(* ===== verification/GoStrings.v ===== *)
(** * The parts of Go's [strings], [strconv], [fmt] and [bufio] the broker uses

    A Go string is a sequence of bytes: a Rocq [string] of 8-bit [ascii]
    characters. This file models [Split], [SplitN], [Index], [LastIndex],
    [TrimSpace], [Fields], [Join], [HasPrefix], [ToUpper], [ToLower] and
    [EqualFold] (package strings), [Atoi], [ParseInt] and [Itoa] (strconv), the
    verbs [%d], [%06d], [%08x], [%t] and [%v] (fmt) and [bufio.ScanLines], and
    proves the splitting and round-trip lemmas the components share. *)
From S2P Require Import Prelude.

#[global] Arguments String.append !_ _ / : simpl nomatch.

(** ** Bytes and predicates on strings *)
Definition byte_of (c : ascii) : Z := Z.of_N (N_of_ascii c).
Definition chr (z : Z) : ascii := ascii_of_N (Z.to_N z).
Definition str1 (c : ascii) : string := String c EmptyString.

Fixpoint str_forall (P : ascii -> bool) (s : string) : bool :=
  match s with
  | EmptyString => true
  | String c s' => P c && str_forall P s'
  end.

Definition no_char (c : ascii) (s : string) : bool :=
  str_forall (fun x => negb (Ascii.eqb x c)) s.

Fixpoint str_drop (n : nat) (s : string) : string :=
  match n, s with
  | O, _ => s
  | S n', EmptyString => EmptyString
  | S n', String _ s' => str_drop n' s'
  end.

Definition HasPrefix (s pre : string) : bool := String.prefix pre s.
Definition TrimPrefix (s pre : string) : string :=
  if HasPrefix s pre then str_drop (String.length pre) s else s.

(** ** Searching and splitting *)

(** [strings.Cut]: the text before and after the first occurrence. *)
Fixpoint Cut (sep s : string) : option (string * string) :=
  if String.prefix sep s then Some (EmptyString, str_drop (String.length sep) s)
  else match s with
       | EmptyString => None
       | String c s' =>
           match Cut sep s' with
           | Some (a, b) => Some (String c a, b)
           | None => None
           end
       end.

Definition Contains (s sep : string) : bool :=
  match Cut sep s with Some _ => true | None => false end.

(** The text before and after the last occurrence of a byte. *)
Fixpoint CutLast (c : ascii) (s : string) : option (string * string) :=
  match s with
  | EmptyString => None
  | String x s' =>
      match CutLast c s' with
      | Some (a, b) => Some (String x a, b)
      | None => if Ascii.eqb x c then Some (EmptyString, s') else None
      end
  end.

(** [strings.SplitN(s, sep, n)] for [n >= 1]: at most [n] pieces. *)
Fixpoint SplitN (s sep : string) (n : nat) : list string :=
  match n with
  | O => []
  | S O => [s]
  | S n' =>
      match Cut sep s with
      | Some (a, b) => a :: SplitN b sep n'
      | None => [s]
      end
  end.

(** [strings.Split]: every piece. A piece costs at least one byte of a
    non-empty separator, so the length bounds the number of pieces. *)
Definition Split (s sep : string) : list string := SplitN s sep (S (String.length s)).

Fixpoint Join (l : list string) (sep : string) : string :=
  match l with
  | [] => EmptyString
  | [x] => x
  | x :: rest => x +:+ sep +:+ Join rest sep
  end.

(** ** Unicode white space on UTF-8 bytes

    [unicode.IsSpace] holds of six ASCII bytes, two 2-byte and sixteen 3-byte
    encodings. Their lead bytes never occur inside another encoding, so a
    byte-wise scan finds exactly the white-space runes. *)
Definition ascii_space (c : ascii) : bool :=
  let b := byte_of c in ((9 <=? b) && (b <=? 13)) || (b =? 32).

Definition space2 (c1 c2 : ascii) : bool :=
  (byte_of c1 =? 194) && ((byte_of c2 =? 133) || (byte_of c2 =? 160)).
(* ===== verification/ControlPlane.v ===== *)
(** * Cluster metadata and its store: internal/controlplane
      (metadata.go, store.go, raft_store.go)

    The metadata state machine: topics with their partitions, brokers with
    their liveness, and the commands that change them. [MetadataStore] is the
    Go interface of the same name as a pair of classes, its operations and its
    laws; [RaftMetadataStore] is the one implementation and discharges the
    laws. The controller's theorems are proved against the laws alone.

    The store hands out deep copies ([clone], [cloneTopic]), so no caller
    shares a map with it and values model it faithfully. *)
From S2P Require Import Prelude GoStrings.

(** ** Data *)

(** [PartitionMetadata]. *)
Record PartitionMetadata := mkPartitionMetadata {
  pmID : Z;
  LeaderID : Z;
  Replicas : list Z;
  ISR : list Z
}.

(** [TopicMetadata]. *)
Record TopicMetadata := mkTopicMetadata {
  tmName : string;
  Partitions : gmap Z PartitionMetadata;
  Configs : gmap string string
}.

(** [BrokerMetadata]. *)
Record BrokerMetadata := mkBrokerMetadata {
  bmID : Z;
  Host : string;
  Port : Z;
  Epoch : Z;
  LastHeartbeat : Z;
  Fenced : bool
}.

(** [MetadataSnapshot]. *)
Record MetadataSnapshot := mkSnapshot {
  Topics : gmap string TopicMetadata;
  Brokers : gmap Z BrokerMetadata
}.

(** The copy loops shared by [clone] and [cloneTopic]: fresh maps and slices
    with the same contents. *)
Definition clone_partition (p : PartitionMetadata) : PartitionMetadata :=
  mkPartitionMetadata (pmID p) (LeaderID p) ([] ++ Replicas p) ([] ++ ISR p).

________________________________________

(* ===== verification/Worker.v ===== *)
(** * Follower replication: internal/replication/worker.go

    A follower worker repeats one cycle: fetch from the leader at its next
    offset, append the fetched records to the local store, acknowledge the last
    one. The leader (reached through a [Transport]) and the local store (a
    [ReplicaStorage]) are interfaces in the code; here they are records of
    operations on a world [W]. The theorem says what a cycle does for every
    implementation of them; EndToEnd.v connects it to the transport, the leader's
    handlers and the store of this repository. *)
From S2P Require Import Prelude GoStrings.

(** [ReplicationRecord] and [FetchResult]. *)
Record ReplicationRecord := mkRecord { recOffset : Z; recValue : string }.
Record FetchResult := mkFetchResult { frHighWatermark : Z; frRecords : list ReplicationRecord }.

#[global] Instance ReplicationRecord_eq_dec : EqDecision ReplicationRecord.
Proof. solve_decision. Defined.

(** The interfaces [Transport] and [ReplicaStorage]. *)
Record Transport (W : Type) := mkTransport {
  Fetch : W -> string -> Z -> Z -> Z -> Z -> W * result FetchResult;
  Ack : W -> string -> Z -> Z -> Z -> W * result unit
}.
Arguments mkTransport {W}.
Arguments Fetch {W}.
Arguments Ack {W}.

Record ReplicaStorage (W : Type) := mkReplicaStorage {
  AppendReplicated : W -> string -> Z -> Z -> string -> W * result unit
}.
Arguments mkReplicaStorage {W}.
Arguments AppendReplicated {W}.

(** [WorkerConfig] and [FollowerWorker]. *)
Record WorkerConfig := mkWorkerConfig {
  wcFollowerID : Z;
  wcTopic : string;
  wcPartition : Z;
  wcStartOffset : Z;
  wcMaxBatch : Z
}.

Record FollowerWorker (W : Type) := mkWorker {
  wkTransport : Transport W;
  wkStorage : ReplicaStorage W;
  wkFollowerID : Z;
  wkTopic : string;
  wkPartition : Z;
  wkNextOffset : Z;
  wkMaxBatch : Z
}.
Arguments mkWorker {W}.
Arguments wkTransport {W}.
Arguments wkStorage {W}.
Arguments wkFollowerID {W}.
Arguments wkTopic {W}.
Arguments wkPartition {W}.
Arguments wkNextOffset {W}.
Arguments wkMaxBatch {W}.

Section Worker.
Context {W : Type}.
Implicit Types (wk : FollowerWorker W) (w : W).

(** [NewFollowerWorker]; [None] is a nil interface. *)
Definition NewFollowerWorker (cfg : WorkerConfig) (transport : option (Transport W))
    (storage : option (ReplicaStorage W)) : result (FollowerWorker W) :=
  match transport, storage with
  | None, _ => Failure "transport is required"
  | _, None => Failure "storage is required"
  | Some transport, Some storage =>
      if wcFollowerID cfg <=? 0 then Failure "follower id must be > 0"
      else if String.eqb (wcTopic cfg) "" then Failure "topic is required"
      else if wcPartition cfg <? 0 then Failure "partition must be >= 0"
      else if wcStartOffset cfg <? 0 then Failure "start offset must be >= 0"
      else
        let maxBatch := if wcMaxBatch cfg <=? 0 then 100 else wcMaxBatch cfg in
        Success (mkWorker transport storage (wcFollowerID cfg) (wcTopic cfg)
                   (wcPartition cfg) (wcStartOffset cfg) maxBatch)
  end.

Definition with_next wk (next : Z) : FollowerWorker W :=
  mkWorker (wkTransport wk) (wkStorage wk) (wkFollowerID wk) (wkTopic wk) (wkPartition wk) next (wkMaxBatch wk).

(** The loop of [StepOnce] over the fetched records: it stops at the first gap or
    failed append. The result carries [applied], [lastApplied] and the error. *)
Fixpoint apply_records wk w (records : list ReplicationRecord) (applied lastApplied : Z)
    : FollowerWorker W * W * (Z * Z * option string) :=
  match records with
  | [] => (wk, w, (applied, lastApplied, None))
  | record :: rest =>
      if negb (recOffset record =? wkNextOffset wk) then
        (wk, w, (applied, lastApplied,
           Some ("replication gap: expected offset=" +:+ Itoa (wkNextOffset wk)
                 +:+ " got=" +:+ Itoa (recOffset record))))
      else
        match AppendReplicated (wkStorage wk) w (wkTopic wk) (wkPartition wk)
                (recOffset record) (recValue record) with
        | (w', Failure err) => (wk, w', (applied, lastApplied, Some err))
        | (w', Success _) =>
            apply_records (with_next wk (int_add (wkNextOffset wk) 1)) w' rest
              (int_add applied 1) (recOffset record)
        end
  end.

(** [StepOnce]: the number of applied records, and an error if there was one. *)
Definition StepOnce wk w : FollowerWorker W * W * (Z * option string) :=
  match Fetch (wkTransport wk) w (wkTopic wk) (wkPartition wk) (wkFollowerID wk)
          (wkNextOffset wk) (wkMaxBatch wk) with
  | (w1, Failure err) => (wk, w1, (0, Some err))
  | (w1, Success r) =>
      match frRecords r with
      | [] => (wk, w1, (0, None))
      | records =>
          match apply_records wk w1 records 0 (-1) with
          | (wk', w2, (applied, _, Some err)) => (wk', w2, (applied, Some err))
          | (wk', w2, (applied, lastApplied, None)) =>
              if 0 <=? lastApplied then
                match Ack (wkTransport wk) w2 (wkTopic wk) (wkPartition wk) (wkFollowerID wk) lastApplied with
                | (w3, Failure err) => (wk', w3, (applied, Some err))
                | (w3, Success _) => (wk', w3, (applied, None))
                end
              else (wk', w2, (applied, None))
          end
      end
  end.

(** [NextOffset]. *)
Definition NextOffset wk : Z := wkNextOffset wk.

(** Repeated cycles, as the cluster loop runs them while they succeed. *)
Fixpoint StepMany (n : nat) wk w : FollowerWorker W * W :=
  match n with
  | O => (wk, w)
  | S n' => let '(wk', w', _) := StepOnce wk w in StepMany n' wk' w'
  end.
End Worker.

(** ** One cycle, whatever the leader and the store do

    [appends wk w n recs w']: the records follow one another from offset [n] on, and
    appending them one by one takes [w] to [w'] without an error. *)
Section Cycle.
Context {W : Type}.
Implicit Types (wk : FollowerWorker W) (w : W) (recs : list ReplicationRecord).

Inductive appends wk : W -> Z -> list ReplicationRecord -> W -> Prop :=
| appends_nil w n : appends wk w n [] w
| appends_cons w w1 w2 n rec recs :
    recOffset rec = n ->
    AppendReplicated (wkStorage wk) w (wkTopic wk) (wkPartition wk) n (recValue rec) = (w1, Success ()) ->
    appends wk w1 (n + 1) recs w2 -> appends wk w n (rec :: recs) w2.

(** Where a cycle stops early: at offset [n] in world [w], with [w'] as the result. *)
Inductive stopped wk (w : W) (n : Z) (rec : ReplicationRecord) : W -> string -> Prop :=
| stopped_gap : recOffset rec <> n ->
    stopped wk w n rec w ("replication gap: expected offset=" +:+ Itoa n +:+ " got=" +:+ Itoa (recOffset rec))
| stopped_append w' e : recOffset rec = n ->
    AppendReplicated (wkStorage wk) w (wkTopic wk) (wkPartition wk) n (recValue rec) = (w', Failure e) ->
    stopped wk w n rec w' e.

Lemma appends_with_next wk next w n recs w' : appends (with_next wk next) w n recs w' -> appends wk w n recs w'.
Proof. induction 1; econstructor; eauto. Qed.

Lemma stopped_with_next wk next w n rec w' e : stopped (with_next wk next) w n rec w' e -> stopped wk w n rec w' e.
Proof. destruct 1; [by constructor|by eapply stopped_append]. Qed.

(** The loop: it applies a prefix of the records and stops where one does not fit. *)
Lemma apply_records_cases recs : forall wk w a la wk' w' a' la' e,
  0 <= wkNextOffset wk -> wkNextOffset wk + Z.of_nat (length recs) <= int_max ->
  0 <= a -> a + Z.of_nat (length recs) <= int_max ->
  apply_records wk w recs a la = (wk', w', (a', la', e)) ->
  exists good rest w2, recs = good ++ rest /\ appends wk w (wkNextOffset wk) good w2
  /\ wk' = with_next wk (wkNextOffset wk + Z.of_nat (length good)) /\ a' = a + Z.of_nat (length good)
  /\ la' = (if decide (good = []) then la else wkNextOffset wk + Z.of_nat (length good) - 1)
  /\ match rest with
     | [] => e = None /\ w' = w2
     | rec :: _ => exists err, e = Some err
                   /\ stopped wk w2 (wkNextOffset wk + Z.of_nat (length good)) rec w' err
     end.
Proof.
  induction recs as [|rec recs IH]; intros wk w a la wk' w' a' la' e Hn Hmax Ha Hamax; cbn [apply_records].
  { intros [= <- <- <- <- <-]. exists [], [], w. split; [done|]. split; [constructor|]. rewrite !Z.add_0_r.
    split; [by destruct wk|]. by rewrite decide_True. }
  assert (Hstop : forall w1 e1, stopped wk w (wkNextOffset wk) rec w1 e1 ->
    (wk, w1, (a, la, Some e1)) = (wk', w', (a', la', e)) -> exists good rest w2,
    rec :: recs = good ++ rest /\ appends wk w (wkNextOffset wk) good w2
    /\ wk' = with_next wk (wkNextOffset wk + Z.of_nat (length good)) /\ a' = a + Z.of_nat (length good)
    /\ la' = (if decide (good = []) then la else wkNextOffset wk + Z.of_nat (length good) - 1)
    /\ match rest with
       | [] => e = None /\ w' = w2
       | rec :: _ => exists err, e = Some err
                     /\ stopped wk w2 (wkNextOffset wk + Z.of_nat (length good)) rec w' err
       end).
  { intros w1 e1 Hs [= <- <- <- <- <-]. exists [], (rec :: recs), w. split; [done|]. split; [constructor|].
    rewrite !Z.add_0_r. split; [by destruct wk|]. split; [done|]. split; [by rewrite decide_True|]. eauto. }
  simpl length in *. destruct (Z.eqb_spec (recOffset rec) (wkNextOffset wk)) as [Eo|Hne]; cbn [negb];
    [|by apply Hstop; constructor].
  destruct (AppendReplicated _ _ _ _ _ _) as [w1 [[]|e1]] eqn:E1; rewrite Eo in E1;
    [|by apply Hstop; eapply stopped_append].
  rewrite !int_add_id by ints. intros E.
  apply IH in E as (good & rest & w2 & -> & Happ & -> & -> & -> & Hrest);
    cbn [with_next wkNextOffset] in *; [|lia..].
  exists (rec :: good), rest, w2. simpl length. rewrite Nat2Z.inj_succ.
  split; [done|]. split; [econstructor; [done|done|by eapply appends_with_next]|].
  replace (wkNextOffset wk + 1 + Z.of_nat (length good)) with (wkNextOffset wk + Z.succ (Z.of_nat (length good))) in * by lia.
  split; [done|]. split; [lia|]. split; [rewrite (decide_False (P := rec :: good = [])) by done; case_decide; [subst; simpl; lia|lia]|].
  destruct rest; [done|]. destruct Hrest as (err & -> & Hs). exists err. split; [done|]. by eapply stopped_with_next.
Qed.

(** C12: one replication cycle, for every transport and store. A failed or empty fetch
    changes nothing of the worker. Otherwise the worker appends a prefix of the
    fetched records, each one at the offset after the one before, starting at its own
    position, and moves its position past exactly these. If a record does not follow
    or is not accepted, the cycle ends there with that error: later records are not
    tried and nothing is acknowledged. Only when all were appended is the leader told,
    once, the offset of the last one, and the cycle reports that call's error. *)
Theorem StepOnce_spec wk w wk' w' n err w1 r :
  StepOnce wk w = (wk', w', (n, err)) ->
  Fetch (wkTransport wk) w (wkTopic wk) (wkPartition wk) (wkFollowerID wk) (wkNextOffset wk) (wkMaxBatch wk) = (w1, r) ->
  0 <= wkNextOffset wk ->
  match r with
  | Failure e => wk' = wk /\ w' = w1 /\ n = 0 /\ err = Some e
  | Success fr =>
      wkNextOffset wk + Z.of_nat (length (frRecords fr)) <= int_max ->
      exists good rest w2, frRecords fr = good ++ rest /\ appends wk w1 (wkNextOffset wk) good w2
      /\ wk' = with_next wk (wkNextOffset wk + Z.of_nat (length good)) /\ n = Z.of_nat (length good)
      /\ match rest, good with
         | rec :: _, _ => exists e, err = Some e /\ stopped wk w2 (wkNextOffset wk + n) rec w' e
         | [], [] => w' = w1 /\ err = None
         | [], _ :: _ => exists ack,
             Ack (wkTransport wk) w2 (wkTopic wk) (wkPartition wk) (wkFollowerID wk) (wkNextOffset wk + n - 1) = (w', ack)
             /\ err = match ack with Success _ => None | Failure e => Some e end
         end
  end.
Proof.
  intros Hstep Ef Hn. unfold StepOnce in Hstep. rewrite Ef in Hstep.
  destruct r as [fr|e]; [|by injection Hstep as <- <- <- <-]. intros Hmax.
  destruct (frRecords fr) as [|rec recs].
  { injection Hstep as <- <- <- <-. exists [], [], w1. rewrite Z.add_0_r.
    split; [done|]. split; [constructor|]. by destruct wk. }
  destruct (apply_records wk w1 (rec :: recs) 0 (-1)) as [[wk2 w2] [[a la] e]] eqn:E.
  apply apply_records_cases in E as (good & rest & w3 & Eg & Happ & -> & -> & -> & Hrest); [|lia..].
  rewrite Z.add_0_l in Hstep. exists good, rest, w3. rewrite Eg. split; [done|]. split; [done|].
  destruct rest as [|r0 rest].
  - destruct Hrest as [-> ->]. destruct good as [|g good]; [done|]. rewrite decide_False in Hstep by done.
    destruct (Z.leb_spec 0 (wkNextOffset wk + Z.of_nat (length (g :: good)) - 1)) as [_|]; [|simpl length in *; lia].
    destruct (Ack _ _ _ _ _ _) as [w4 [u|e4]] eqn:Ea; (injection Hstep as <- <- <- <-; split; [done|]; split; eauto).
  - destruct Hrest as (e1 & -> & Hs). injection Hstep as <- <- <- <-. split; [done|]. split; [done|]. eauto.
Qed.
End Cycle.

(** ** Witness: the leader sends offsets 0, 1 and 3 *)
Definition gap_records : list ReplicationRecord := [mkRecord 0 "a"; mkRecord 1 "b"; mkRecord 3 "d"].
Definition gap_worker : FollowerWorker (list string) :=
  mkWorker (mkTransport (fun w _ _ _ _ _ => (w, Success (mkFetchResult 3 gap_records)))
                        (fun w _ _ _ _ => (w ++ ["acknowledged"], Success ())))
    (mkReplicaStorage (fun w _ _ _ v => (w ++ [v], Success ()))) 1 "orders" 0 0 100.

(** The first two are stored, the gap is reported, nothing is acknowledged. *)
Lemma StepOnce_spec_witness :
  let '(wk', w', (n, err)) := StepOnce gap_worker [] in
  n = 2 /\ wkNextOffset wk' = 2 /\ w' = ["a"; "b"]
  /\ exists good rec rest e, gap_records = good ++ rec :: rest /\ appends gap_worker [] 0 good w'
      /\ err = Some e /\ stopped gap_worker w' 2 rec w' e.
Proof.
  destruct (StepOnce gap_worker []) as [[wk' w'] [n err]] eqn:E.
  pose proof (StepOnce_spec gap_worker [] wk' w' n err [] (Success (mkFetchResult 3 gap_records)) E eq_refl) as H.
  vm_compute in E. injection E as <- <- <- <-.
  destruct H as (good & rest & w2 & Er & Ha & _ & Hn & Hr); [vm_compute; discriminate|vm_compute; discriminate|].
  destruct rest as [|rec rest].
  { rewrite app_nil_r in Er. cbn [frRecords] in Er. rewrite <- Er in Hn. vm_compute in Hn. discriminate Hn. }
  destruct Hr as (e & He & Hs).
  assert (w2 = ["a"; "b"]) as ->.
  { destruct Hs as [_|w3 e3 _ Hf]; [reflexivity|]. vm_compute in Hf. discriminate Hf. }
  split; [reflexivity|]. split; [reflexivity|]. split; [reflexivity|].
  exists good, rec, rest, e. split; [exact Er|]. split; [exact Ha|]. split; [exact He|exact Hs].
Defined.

________________________________________

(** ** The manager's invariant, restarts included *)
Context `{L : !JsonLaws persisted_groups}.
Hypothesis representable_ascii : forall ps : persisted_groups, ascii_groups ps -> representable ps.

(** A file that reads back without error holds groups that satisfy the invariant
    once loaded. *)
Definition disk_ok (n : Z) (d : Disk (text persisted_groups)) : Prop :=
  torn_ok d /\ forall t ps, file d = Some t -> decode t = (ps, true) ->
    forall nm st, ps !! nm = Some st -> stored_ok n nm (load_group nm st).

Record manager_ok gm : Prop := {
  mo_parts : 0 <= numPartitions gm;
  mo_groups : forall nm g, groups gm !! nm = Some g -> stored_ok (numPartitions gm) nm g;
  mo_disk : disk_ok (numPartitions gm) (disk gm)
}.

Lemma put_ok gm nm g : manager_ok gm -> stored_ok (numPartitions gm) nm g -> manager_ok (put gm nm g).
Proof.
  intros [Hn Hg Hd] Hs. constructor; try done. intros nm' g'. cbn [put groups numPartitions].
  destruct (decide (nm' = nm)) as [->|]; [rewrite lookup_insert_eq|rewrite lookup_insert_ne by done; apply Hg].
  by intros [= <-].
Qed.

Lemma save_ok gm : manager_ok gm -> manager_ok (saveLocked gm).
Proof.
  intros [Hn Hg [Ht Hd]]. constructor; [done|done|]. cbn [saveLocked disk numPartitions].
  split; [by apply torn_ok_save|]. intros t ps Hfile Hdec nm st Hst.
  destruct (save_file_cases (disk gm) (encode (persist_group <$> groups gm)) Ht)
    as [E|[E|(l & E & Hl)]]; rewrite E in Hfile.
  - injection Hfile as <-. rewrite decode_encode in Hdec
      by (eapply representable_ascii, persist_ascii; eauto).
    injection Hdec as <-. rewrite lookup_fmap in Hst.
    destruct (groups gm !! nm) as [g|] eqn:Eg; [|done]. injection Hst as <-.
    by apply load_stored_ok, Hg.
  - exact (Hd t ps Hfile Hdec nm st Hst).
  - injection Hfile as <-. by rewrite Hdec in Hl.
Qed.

________________________________________

In the entries above, identify each line that includes the string "recValue", then copy it.

Record ReplicationRecord := mkRecord { recOffset : Z; recValue : string }.
                (recOffset record) (recValue record) with
    AppendReplicated (wkStorage wk) w (wkTopic wk) (wkPartition wk) n (recValue rec) = (w1, Success ()) ->
    AppendReplicated (wkStorage wk) w (wkTopic wk) (wkPartition wk) n (recValue rec) = (w', Failure e) ->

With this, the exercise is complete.